Research Repository Design treats the research repository as an information architecture problem first, not a storage problem. The taxonomy, the findability path, and the retrieval cost decide whether the repo compounds organisational knowledge or accumulates noise. Teams that design the repo as IA report 4x faster insight retrieval than teams treating it as a Google Drive folder (Rosenfeld et al., 2015; User Interviews, 2025).

Mixed-Method Study Selection picks the research method that matches the decision under uncertainty, then combines methods when neither alone would close the gap. Teams that explicitly pair qualitative and quantitative methods report substantially higher decision confidence than teams running single-method studies (Creswell, 2017; Rohrer, 2022). The principle is structural: name the decision risk, pick the method whose strength addresses it, add a second method when the first cannot.

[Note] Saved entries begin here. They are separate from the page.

(** One step of a running controller: the timer is still there; a firing
    replaces it by one that is due a full delay after the firing. *)
Lemma step_ticking interval due s e s' :
  ticking interval due s -> step s e = Some s' ->
  (e <> Fire /\ ticking interval due s')
  \/ (e = Fire /\ due <= clock s /\ clock s' = clock s
      /\ ticking interval (clock s + Js.timeout_delay interval) s').
Proof.
  intros (Hh & Hi & Ht) H.
  destruct (step_object s e s' H) as (I & _ & _ & Hh').
  specialize (Hh' Hh). unfold ticking. rewrite I, Hi.
  destruct e as [ms | | i how | c | c | ]; [ simpl in H | | | simpl in H .. ].
  - left. destruct (0 <=? ms); [ | discriminate ]. injection H as <-.
    repeat split; auto; discriminate.
  - right. apply step_Fire in H. destruct H as (d & hub & D & Q & _ & ->).
    rewrite Ht in D. simpl in D. injection D as <-.
    simpl. rewrite eventHub_synchBlocks_clock. simpl. repeat split; auto.
    rewrite Ht, remove_first_single, Hi. reflexivity.
  - left. apply step_Settle in H. destruct H as (t & _ & ->).
    repeat split; auto; try discriminate.
    destruct (ticked t); [ now rewrite continue_tick_timers | ].
    destruct how; [ simpl; auto | ]. now rewrite resume_timers.
  - left. destruct (eventHub (this s)) as [hub | ]; [ | discriminate ].
    destruct (hub_isChannelEventHubConnected hub c);
      injection H as <-; repeat split; auto; discriminate.
  - left. destruct (eventHub (this s)) as [hub | ]; [ | discriminate ].
    injection H as <-; repeat split; auto; discriminate.
  - left. injection H as <-. repeat split; auto; try discriminate.
    etransitivity; [ apply (destroy_keeps_timers s) | exact Ht ].
Qed.

(** With a delay of at least one millisecond per tick, the pending timer is
    due no earlier than one interval per firing after the first due time,
    and a process that has seen [k >= 1] firings is [k - 1] intervals past
    that time. *)
Lemma run_ticking interval events : forall due s s',
  1 <= interval <= 2147483647 ->
  ticking interval due s -> run s events = Some s' ->
  exists due',
    ticking interval due' s'
    /\ due + interval * Z.of_nat (fires events) <= due'
    /\ (fires events <> O -> due + interval * (Z.of_nat (fires events) - 1) <= clock s').
Proof.
  induction events as [ | e rest IH]; intros due s s' R T H.
  - simpl in H. injection H as <-. exists due. simpl. split; [ exact T | ].
    split; [ lia | intro N; exfalso; apply N; reflexivity ].
  - simpl in H. destruct (step s e) as [s1 | ] eqn:E; [ | discriminate ].
    assert (D : Js.timeout_delay interval = interval).
    { unfold Js.timeout_delay. destruct R as [R1 R2].
      apply Z.leb_le in R1, R2. now rewrite R1, R2. }
    destruct (step_ticking interval due s e s1 T E) as [[Ne T1] | (-> & Q & C & T1)].
    + destruct (IH due s1 s' R T1 H) as (due' & T' & B1 & B2).
      exists due'. assert (F : fires (e :: rest) = fires rest) by (destruct e; simpl; congruence).
      rewrite F. auto.
    + rewrite D in T1.
      destruct (IH (clock s + interval) s1 s' R T1 H) as (due' & T' & B1 & B2).
      exists due'. pose proof (run_clock _ _ _ H) as M.
      change (fires (Fire :: rest)) with (S (fires rest)).
      rewrite Nat2Z.inj_succ. split; [ exact T' | ].
      rewrite Z.mul_succ_r. split; [ lia | ].
      intros _. destruct (fires rest) eqn:K.
      * change (Z.of_nat 0) with 0. replace (Z.succ 0 - 1) with 0 by lia. lia.
      * specialize (B2 ltac:(discriminate)).
        replace (Z.succ (Z.of_nat (S n)) - 1) with (1 + (Z.of_nat (S n) - 1)) by lia.
        rewrite Z.mul_add_distr_l. lia.
Qed.

Lemma initialize_starts_ticking w cfg args now s :
  initialize w cfg args (boot now) = (Normal tt, s) ->
  eventHub (this s) <> None ->
  ticking 60000 (now + 60000) s /\ clock s = now.
Proof.
  intros Hinit Hhub.
  destruct (first_tick_after_initialize w cfg args (boot now) s)
    as (B & C & T & _); try assumption; try reflexivity.
  { split; reflexivity. }
  simpl in *. change (Js.timeout_delay 60000) with 60000 in T.
  repeat split; assumption.
Qed.

(** X9: nothing in the class stops the timer.  Once [initialize] on a new
    object has gone through [start], in every state the process reaches
    while no synchronization fails, [destroy] included, exactly one [sync]
    timer is pending and the event hub is in place; the interval is still
    60000 and the client and the selected names are the ones [initialize]
    left.  Stated for runs without a failed synchronization: what becomes of
    the process after one is up to the tick body, which is not part of the
    class, and to the runtime. *)
Theorem X9_the_timer_never_stops :
  forall (w : World) (all_config : Js.value) (args : list string) (now : Z)
         (s : Process) (events : list event) (s' : Process),
    initialize w all_config args (boot now) = (Normal tt, s) ->
    eventHub (this s) <> None ->
    no_failure events = true ->
    run s events = Some s' ->
    (exists due, timers s' = [due])
    /\ eventHub (this s') <> None
    /\ blocksSyncTime (this s') = 60000
    /\ client (this s') = client (this s)
    /\ names s' = names s.
Proof.
  intros w cfg args now s events s' Hinit Hhub _ Hrun.
  destruct (initialize_starts_ticking w cfg args now s Hinit Hhub) as [T _].
  destruct (run_ticking 60000 events _ s s' ltac:(lia) T Hrun) as (due' & (H1 & H2 & H3) & _).
  repeat split; eauto.
  - clear - Hrun. revert s s' Hrun.
    induction events as [ | e rest IH]; simpl; intros s s' H.
    + now injection H as <-.
    + destruct (step s e) as [s1 | ] eqn:E; [ | discriminate ].
      destruct (step_object s e s1 E) as (_ & C & _). rewrite <- C. now apply IH.
  - clear - Hrun. revert s s' Hrun.
    induction events as [ | e rest IH]; simpl; intros s s' H.
    + now injection H as <-.
    + destruct (step s e) as [s1 | ] eqn:E; [ | discriminate ].
      destruct (step_object s e s1 E) as (_ & _ & C & _). rewrite <- C. now apply IH.
Qed.

Lemma X9_the_timer_never_stops_witness :
  exists due,
    timers (set_clock 5 (snd (destroy (running ["a"] ["a"])))) = [due].
Proof.
  destruct (X9_the_timer_never_stops (friendly ["a"] ["a"]) config_net1 [] 0
              (running ["a"] ["a"]) [Destroy; Elapse 5]
              (set_clock 5 (snd (destroy (running ["a"] ["a"])))))
    as (H & _).
  - reflexivity.
  - vm_compute. discriminate.
  - reflexivity.
  - vm_compute. reflexivity.
  - exact H.
Defined.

Continuous Discovery Cadence runs weekly customer touchpoints scoped to specific product decisions the team is making this week. Teams that adopt the cadence report substantially higher feature-to-need match rates and decision cycle times measured in days not weeks (Torres, 2021; ProductPlan, 2025). The principle is structural: weekly touchpoint, scoped to a current decision, run by the trio (PM + designer + engineer).

DesignOps Intake and Prioritization replaces ad-hoc Slack requests with a structured form plus impact-effort triage. Teams that adopt structured intake report 40-60% less rework and ship roughly 2x the prioritized work per quarter at flat headcount (Kaplan, 2020; NN/G DesignOps Planning Workbook). The principle is the smallest practical step toward DesignOps maturity in growing teams.

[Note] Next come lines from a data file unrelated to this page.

Definition M (E W A : Type) : Type := W -> result E A * W.
Definition ret {E W A} (a : A) : M E W A := fun w => (Ok a, w).
Definition throw {E W A} (e : E) : M E W A := fun w => (Throw e, w).
Definition bind {E W A B} (c : M E W A) (k : A -> M E W B) : M E W B :=
  fun w => match c w with
           | (Ok a, w') => k a w'
           | (Throw e, w') => (Throw e, w')
           end.
(** A pure fallible step inside a stateful body. *)
Definition lift {E W A} (r : result E A) : M E W A := fun w => (r, w).
(** [try c catch h]. *)
Definition try_catch {E W A} (c : M E W A) (h : E -> M E W A) : M E W A :=
  fun w => match c w with
           | (Ok a, w') => (Ok a, w')
           | (Throw e, w') => h e w'
           end.

Declare Scope prog_scope.
Delimit Scope prog_scope with prog.
Notation "'let*' x ':=' c 'in' k" := (bind c (fun x => k))
  (at level 10, x pattern, c at level 200, k at level 200) : prog_scope.
Notation "'do*' c ';' k" := (bind c (fun _ => k))
  (at level 10, c at level 200, k at level 200) : prog_scope.
Notation "'let?' x ':=' c 'in' k" := (rbind c (fun x => k))
  (at level 10, x pattern, c at level 200, k at level 200) : prog_scope.
#[global] Open Scope prog_scope.

Section MonadLaws.
Context {E W A B C : Type}.

Lemma bind_ret_l (a : A) (k : A -> M E W B) w : bind (ret a) k w = k a w.
Proof. reflexivity. Qed.

Lemma bind_ok (c : M E W A) (k : A -> M E W B) w w' a :
  c w = (Ok a, w') -> bind c k w = k a w'.
Proof. unfold bind. by intros ->. Qed.

Lemma bind_throw (c : M E W A) (k : A -> M E W B) w w' e :
  c w = (Throw e, w') -> bind c k w = (Throw e, w').
Proof. unfold bind. by intros ->. Qed.

Lemma bind_assoc (c : M E W A) (k : A -> M E W B) (h : B -> M E W C) w :
  bind (bind c k) h w = bind c (fun a => bind (k a) h) w.
Proof. unfold bind. by destruct (c w) as [[a|e] w']. Qed.

(** A body that returned went through every step before it. *)
Lemma bind_ok_inv (c : M E W A) (k : A -> M E W B) w w' b :
  bind c k w = (Ok b, w') -> exists a w1, c w = (Ok a, w1) /\ k a w1 = (Ok b, w').
Proof. unfold bind. destruct (c w) as [[a|e] w1]; [eauto|done]. Qed.

Lemma Ok_inj (a b : A) : Ok (E := E) a = Ok b -> a = b.
Proof. by intros [= ->]. Qed.

Lemma lift_ok_inv (r : result E A) (w w' : W) a : lift r w = (Ok a, w') -> r = Ok a /\ w' = w.
Proof. unfold lift. destruct r; [|done]. by intros [= -> ->]. Qed.

Lemma Ok_pair_inj (a b : A) (w w' : W) : (Ok (E := E) a, w) = (Ok b, w') -> a = b /\ w = w'.
Proof. by intros [= -> ->]. Qed.

Lemma rbind_ok_inv (r : result E A) (k : A -> result E B) b :
  rbind r k = Ok b -> exists a, r = Ok a /\ k a = Ok b.
Proof. destruct r; [eauto|done]. Qed.
End MonadLaws.

(** [run_inv]: walk back through a chain of binds that returned. *)
Ltac run_inv :=
  repeat match goal with
  | H : bind _ _ _ = (Ok _, _) |- _ =>
      let a := fresh "a" in let w := fresh "w" in
      apply bind_ok_inv in H; destruct H as (a & w & ? & H)
  | H : rbind _ _ = Ok _ |- _ =>
      let a := fresh "a" in apply rbind_ok_inv in H; destruct H as (a & ? & H)
  | H : lift _ _ = (Ok _, _) |- _ => unfold lift in H; simplify_eq
  | H : ret _ _ = (_, _) |- _ => unfold ret in H; simplify_eq
  | H : throw _ _ = (Ok _, _) |- _ => unfold throw in H; simplify_eq
  end.

(** [throws_only P r]: whatever [r] throws satisfies [P]. *)
Definition throws_only {E A} (P : E -> Prop) (r : result E A) : Prop :=
  match r with Ok _ => True | Throw e => P e end.

Section ThrowsOnly.
Context {E A B : Type} (P : E -> Prop).

Lemma throws_only_ok (a : A) : throws_only P (Ok a).
Proof. exact I. Qed.

Lemma throws_only_bind (r : result E A) (k : A -> result E B) :
  throws_only P r -> (forall a, r = Ok a -> throws_only P (k a)) -> throws_only P (rbind r k).
Proof. destruct r; cbn; auto. Qed.

Lemma throws_only_inv (r : result E A) e : throws_only P r -> r = Throw e -> P e.
Proof. by intros H ->. Qed.
End ThrowsOnly.

Create HintDb throws.
#[export] Hint Resolve throws_only_ok : throws.

(** Follow a fallible body step by step, [tac] closing its throws. *)
Ltac throws_steps tac :=
  repeat match goal with
  | |- throws_only _ (Ok _) => exact I
  | |- throws_only _ (Throw _) => tac
  | |- throws_only _ (rbind _ _) => apply throws_only_bind; [|intros]
  | |- throws_only _ (if ?b then _ else _) => destruct b eqn:?
  | |- throws_only _ (match ?x with _ => _ end) => destruct x eqn:?
  | |- throws_only _ _ => solve [auto with throws]
  end.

Design QA as a Release Gate treats design quality checks as hard release blockers rather than pre-launch courtesies. Teams that adopt the gate report 60-80% fewer post-release design regressions and measurably cleaner design-system token compliance (Curtis, 2023; Storybook Visual Testing Handbook). The principle is structural: define the gate, automate the checks, block the merge when checks fail.

ResearchOps Participant Management runs recruitment, consent, scheduling, and incentives as an operations function rather than as the researcher's side-project. Teams with a defined participant operations function report substantially faster study turnaround, cleaner GDPR compliance, and measurably healthier participant panels than teams running ad-hoc recruitment (User Interviews, 2025; ReOps Community).

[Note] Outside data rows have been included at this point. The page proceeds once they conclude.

(** Induction that steps over a surrogate pair at once. *)
Lemma utf16_ind (P : jsstr -> Prop) :
  P [] ->
  (forall c s, is_high c = false -> P s -> P (c :: s)) ->
  (forall c, is_high c = true -> P [c]) ->
  (forall c d s, is_high c = true -> P s -> P (d :: s) -> P (c :: d :: s)) ->
  forall s, P s.
Proof.
  intros Hnil Hone Hlast Hpair s.
  enough (P s /\ forall c, P (c :: s)) by tauto.
  induction s as [|d s [IH1 IH2]].
  - split; [done|]. intros c. destruct (is_high c) eqn:E; auto.
  - split; [auto|]. intros c. destruct (is_high c) eqn:E; auto.
Qed.

(** ** UTF-8 *)

Definition utf8_cp (cp : Z) : list Z :=
  if cp <? 0x80 then [cp]
  else if cp <? 0x800 then [0xc0 + cp / 64; 0x80 + cp mod 64]
  else if cp <? 0x10000 then
    [0xe0 + cp / 4096; 0x80 + cp / 64 mod 64; 0x80 + cp mod 64]
  else
    [0xf0 + cp / 262144; 0x80 + cp / 4096 mod 64; 0x80 + cp / 64 mod 64; 0x80 + cp mod 64].

Definition replacement : list Z := [0xef; 0xbf; 0xbd].

(** [new TextEncoder().encode(s)]: unpaired surrogates become U+FFFD. *)
Fixpoint utf8_encode (s : jsstr) : list Z :=
  match s with
  | [] => []
  | c :: s' =>
      if is_high c then
        match s' with
        | d :: s'' =>
            if is_low d
            then utf8_cp (0x10000 + (c - 0xd800) * 0x400 + (d - 0xdc00)) ++ utf8_encode s''
            else replacement ++ utf8_encode s'
        | [] => replacement
        end
      else if is_low c then replacement ++ utf8_encode s'
      else utf8_cp c ++ utf8_encode s'
  end.

Definition is_cont (b : Z) : bool := (0x80 <=? b) && (b <=? 0xbf).

(** Strict decoding: overlong forms, surrogates, values past U+10FFFF and
    truncated sequences are refused. *)
Fixpoint utf8_decode (bs : list Z) : option jsstr :=
  match bs with
  | [] => Some []
  | b0 :: r0 =>
      if b0 <? 0x80 then cons b0 <$> utf8_decode r0
      else
        match r0 with
        | [] => None
        | b1 :: r1 =>
            if (0xc2 <=? b0) && (b0 <=? 0xdf) then
              if is_cont b1 then cons ((b0 - 0xc0) * 64 + (b1 - 0x80)) <$> utf8_decode r1 else None
            else
              match r1 with
              | [] => None
              | b2 :: r2 =>
                  if (0xe0 <=? b0) && (b0 <=? 0xef) then
                    let cp := (b0 - 0xe0) * 4096 + (b1 - 0x80) * 64 + (b2 - 0x80) in
                    if is_cont b1 && is_cont b2 && (0x800 <=? cp) && negb (is_high cp)
                       && negb (is_low cp)
                    then cons cp <$> utf8_decode r2 else None
                  else
                    match r2 with
                    | [] => None
                    | b3 :: r3 =>
                        let cp := (b0 - 0xf0) * 262144 + (b1 - 0x80) * 4096 + (b2 - 0x80) * 64
                                  + (b3 - 0x80) in
                        if (0xf0 <=? b0) && (b0 <=? 0xf4) && is_cont b1 && is_cont b2
                           && is_cont b3 && (0x10000 <=? cp) && (cp <=? 0x10ffff)
                        then (fun s => (0xd800 + (cp - 0x10000) / 0x400)
                                         :: (0xdc00 + (cp - 0x10000) mod 0x400) :: s)
                               <$> utf8_decode r3
                        else None
                    end
              end
        end
  end.

(** [new TextDecoder('utf-8', { fatal: true }).decode(bytes)]: a leading byte
    order mark is dropped; malformed input throws. *)
Definition text_decode (bs : list Z) : option jsstr :=
  match bs with
  | 0xef :: 0xbb :: 0xbf :: r => utf8_decode r
  | _ => utf8_decode bs
  end.

(** ** base64 of the runtime ([Buffer]) *)

(** The standard alphabet. *)
Definition std_char (n : Z) : Z :=
  if n <? 26 then 65 + n
  else if n <? 52 then 71 + n
  else if n <? 62 then n - 4
  else if n =? 62 then 43 else 47.

(** A decoder accepts both alphabets. *)
Definition std_sextet (c : Z) : option Z :=
  if (65 <=? c) && (c <=? 90) then Some (c - 65)
  else if (97 <=? c) && (c <=? 122) then Some (c - 71)
  else if (48 <=? c) && (c <=? 57) then Some (c + 4)
  else if (c =? 43) || (c =? 45) then Some 62
  else if (c =? 47) || (c =? 95) then Some 63
  else None.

ProductOps Instrumentation Contracts publishes the analytics event taxonomy as a written contract between product, engineering, and analytics teams. The contract names every event, names every property, and gates new events through a review. Teams that adopt the contract pattern report substantially cleaner analytics data and faster cross-team interpretation than teams running ad-hoc event naming (Segment, 2024; Amplitude, 2024).

AI Cost Transparency means surfacing AI cost at the moment of decision, in units users understand, with predictable-burn controls. The 2025-2026 shift to usage-based AI pricing produced meter shock when cost UX lagged (GitHub, 2026). Grounded in feedback and prospect theory (Norman, 2013; Kahneman and Tversky, 1979), the principle holds across dev tools, SaaS, fintech, and enterprise FinOps for AI.